Looking further back, over the past eight years 10,000 property owners in Northern Ireland were ordered by a court to deliver possession of their property. Some 3,000 of these cases resulted in forced evictions following a failure to abide by the original court judgment.

In 2005, 837 possession orders were granted in the North, rising to almost 1,900 cases in 2010 and 1,753 in 2011.

Goodbody economist Juliet Tennent says the figures give an insight into the attitude of the Republic’s banking system, which has “been one of forbearance”. “What you’re seeing with these figures are the banks in the Republic implementing a number of policies that don’t actually progress or resolve a case that is in arrears.”

She suggested that many of the Republic’s banks “thought the economic climate and property market would improve and they wouldn’t actually have to take action, but clearly this crisis has lasted much longer than many have expected”.

Legal anomaly

Tennant says a legal anomaly in the 2009 Land and Conveyancing Act which led to some repossession cases being halted by the High Court since 2011 had now been addressed.

As well as that, the personal insolvency legislation will give banks “an opportunity to tackle the mortgage problem in a more comprehensive way”.

Writing off “unsustainable mortgages” would be key to that process, she adds.

Professor of housing at the University of Ulster Paddy Gray says he is surprised by the “stark” difference of repossession rates North and South. “It is clear that with the mortgage market in the South, there’s a lot more sensitivity, particularly with the Government.”

Gray, who also sits on the board of the housing charity Threshold, says that as a result of the “massive collapse” in the Republic, “there are many properties lying empty . . . so in a way banks don’t want to repossess and sell because they are not going to get anywhere near the original value of the property.

“So they’re entering into agreements with advice agencies like us, to sustain people living in their home and working out different rates of repayments.”

Resist repossession

Dermot Connolly of the Defend Our Home League, set up to help people resist repossession, believes personal insolvency legislation which was passed last month “will essentially force the banks to make sustainable arrangements, in effect to write down mortgages in some cases.

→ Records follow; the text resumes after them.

Lemma load_json_kept key normalize l out :
  Forall (fun s => normalize s = Some s) l -> NoDup (out ++ l) -> lenZ out + lenZ l <= CH_RULE_FEED_MAX_ENTRIES ->
  load_json_loop key normalize (map text_value l) out = Done (out ++ l).
Proof.
  intros Hl. revert out. induction Hl as [|s l Hs _ IH]; intros out Hn Hc; cbn [map load_json_loop text_value ch_json_string_value].
  { rewrite app_nil_r. reflexivity. }
  rewrite Hs, (add_unique_new out s l) by assumption. cbn [mbind outcome_bind]. rewrite lenZ_cons in Hc.
  rewrite IH, <- app_assoc; [reflexivity|rewrite <- app_assoc; exact Hn|]. rewrite lenZ_app. change (lenZ [s]) with 1. lia.
Qed.

Lemma load_networks_kept l out :
  Forall (fun s => map tolower (take 15 s) = s) l -> NoDup (out ++ l) -> lenZ out + lenZ l <= CH_RULE_FEED_MAX_ENTRIES ->
  load_networks_loop (map text_value l) out = Done (out ++ l).
Proof.
  intros Hl. revert out. induction Hl as [|s l Hs _ IH]; intros out Hn Hc; cbn [map load_networks_loop text_value ch_json_string_value].
  { rewrite app_nil_r. reflexivity. }
  rewrite Hs, (add_unique_new out s l) by assumption. cbn [mbind outcome_bind]. rewrite lenZ_cons in Hc.
  rewrite IH, <- app_assoc; [reflexivity|rewrite <- app_assoc; exact Hn|]. rewrite lenZ_app. change (lenZ [s]) with 1. lia.
Qed.

Lemma empty_length {A} (l : list A) : negb (lenZ l =? 0) = false -> l = [].
Proof. destruct l; [reflexivity|]. rewrite lenZ_cons. pose proof (lenZ_nonneg l). lia. Qed.

(** A list of entries is read back as it is. *)
Lemma load_kept kind cache (d : bool) key l (P : bytes -> Prop) :
  get (cache_value kind cache) key = (if negb (lenZ l =? 0) then Some (texts_value l) else None) ->
  kept P l -> (forall s, P s -> (if d then feed_normalize_domain (Some s) else feed_normalize_cidr s) = Some s) ->
  feed_load_json_strings (cache_value kind cache) key d = Done l.
Proof.
  intros Hg (Hl & _ & Hn & Hc) Hp. unfold feed_load_json_strings. rewrite Hg.
  destruct (negb (lenZ l =? 0)) eqn:E; [|apply empty_length in E as ->; reflexivity].
  unfold texts_value. change l with ([] ++ l) at 2. apply load_json_kept; [|exact Hn|rewrite lenZ_nil; lia].
  eapply List.Forall_impl; [|exact Hl]. intros s Hs. specialize (Hp s Hs). destruct d; exact Hp.
Qed.

Lemma copy_string kind cache key (required : bool) s :
  get (cache_value kind cache) key = Some (text_value s) \/ (required = false /\ s = [] /\ get (cache_value kind cache) key = None) ->
  feed_copy_json_string (cache_value kind cache) key required = Done s.
Proof. unfold feed_copy_json_string. intros [->|(-> & -> & ->)]; reflexivity. Qed.

Lemma kept_sort P l : kept P l -> feed_sort l = l.
Proof. intros (_ & Hs & _). apply feed_sort_sorted, Hs. Qed.

Definition positive (s : bytes) : Prop := Forall (fun c => 0 < c) s.

Lemma positive_app a b : positive (a ++ b) <-> positive a /\ positive b.
Proof. apply Forall_app. Qed.

Lemma print_string_positive s : cstr_ok s -> positive (print_string s).
Proof.
  intros Hs. unfold print_string. apply positive_app. split; [repeat constructor; lia|]. apply positive_app.
  split; [|repeat constructor; lia]. induction Hs as [|c s Hc _ IH]; [constructor|]. cbn [map concat]. apply positive_app. split; [|exact IH].
  pose proof (PlainInet.all_bytes (fun c => (c =? 0) || forallb (fun x => 0 <? x) (escape_char c)) ltac:(vm_compute; reflexivity) c) as Hb.
  unfold cchar_ok, byte_ok in *. specialize (Hb ltac:(lia)). cbv beta in Hb. apply orb_true_iff in Hb as [Hb|Hb]; [lia|].
  apply Forall_forall. intros x Hx. rewrite forallb_forall in Hb. specialize (Hb x Hx). lia.
Qed.

Lemma join_positive l : Forall positive l -> positive (join l).
Proof.
  induction 1 as [|x l Hx Hl IH]; [constructor|]. destruct l as [|y l]; [exact Hx|].
  rewrite join_cons by discriminate. apply positive_app. split; [exact Hx|]. constructor; [lia|exact IH].
Qed.

(** The text of a value has no NUL. *)
Lemma print_positive v : exact v -> positive (print_value v).
Proof.
  induction v as [|b|n|s|items IH|members IH] using json_ind; cbn [exact print_value]; intros Hx.
  - repeat constructor; lia.
  - destruct b; repeat constructor; lia.
  - destruct Hx as (-> & _ & _). apply dec_positive.
  - apply print_string_positive, Hx.
  - apply foldr_and_Forall in Hx. constructor; [lia|]. apply positive_app. split; [|repeat constructor; lia].
    apply join_positive, List.Forall_map. clear -IH Hx. induction IH as [|v items Hv _ IHl]; [constructor|].
    inversion_clear Hx. constructor; auto.
  - apply foldr_and_Forall in Hx. constructor; [lia|]. apply positive_app. split; [|repeat constructor; lia].
    apply join_positive, List.Forall_map. clear -IH Hx. induction IH as [|[k v] members Hv _ IHl]; [constructor|].
    inversion_clear Hx as [|? ? [Hk Hxv] ?]. constructor; [|auto]. apply positive_app. split; [apply print_string_positive, Hk|].
    constructor; [lia|apply Hv, Hxv].
Qed.

Lemma exact_members ms : exact (CH_JSON_OBJECT ms) <-> Forall (fun m => cstr_ok (fst m) /\ exact (snd m)) ms.
Proof. cbn [exact]. apply foldr_and_Forall. Qed.

Lemma key_ok s : forallb (fun c => (0 <? c) && (c <? 256)) (str s) = true -> cstr_ok (str s).
Proof. apply literal_ok. Qed.

Lemma texts_exact l : Forall cstr_ok l -> exact (texts_value l).
Proof. intros Hl. unfold texts_value. cbn [exact]. rewrite List.map_map. apply foldr_and_Forall. exact Hl. Qed.

Lemma nonempty_exact key l (Q : bytes * ch_json_value -> Prop) :
  Q (key, texts_value l) -> Forall Q (nonempty_member key l).
Proof. intros Hq. unfold nonempty_member. destruct (negb _); repeat constructor. exact Hq. Qed.

Lemma text_exact key s (Q : bytes * ch_json_value -> Prop) : Q (key, text_value s) -> Forall Q (text_member key s).
Proof. intros Hq. unfold text_member. destruct (negb _); repeat constructor. exact Hq. Qed.

Lemma name_cstr s (ok : Z -> bool) : (forall c, ok c = true -> plain_char c = true) -> Forall (fun c => ok c = true) s -> cstr_ok s.
Proof.
  intros Hok. apply List.Forall_impl. intros c Hc. apply Hok, plain_char_facts in Hc as (_ & _ & _ & _ & _ & Hc & _). exact Hc.
Qed.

However, when this comes through, you could see a massive amount of repossessions or people declaring themselves insolvent.”

Earlier this year, the governor of the Central Bank said that while public policy should aim to avoid the repossession of family homes “where this is unnecessary”, when it comes to investment properties, “there are many circumstances in which there is less reason to be inhibited about repossessing”.

He said it was “surely now past time for the banks to be dealing more proactively with the situation of over-indebted buy-to-let borrowers no longer able to service the debts they assumed in order to take investment positions – now loss-making – in property”.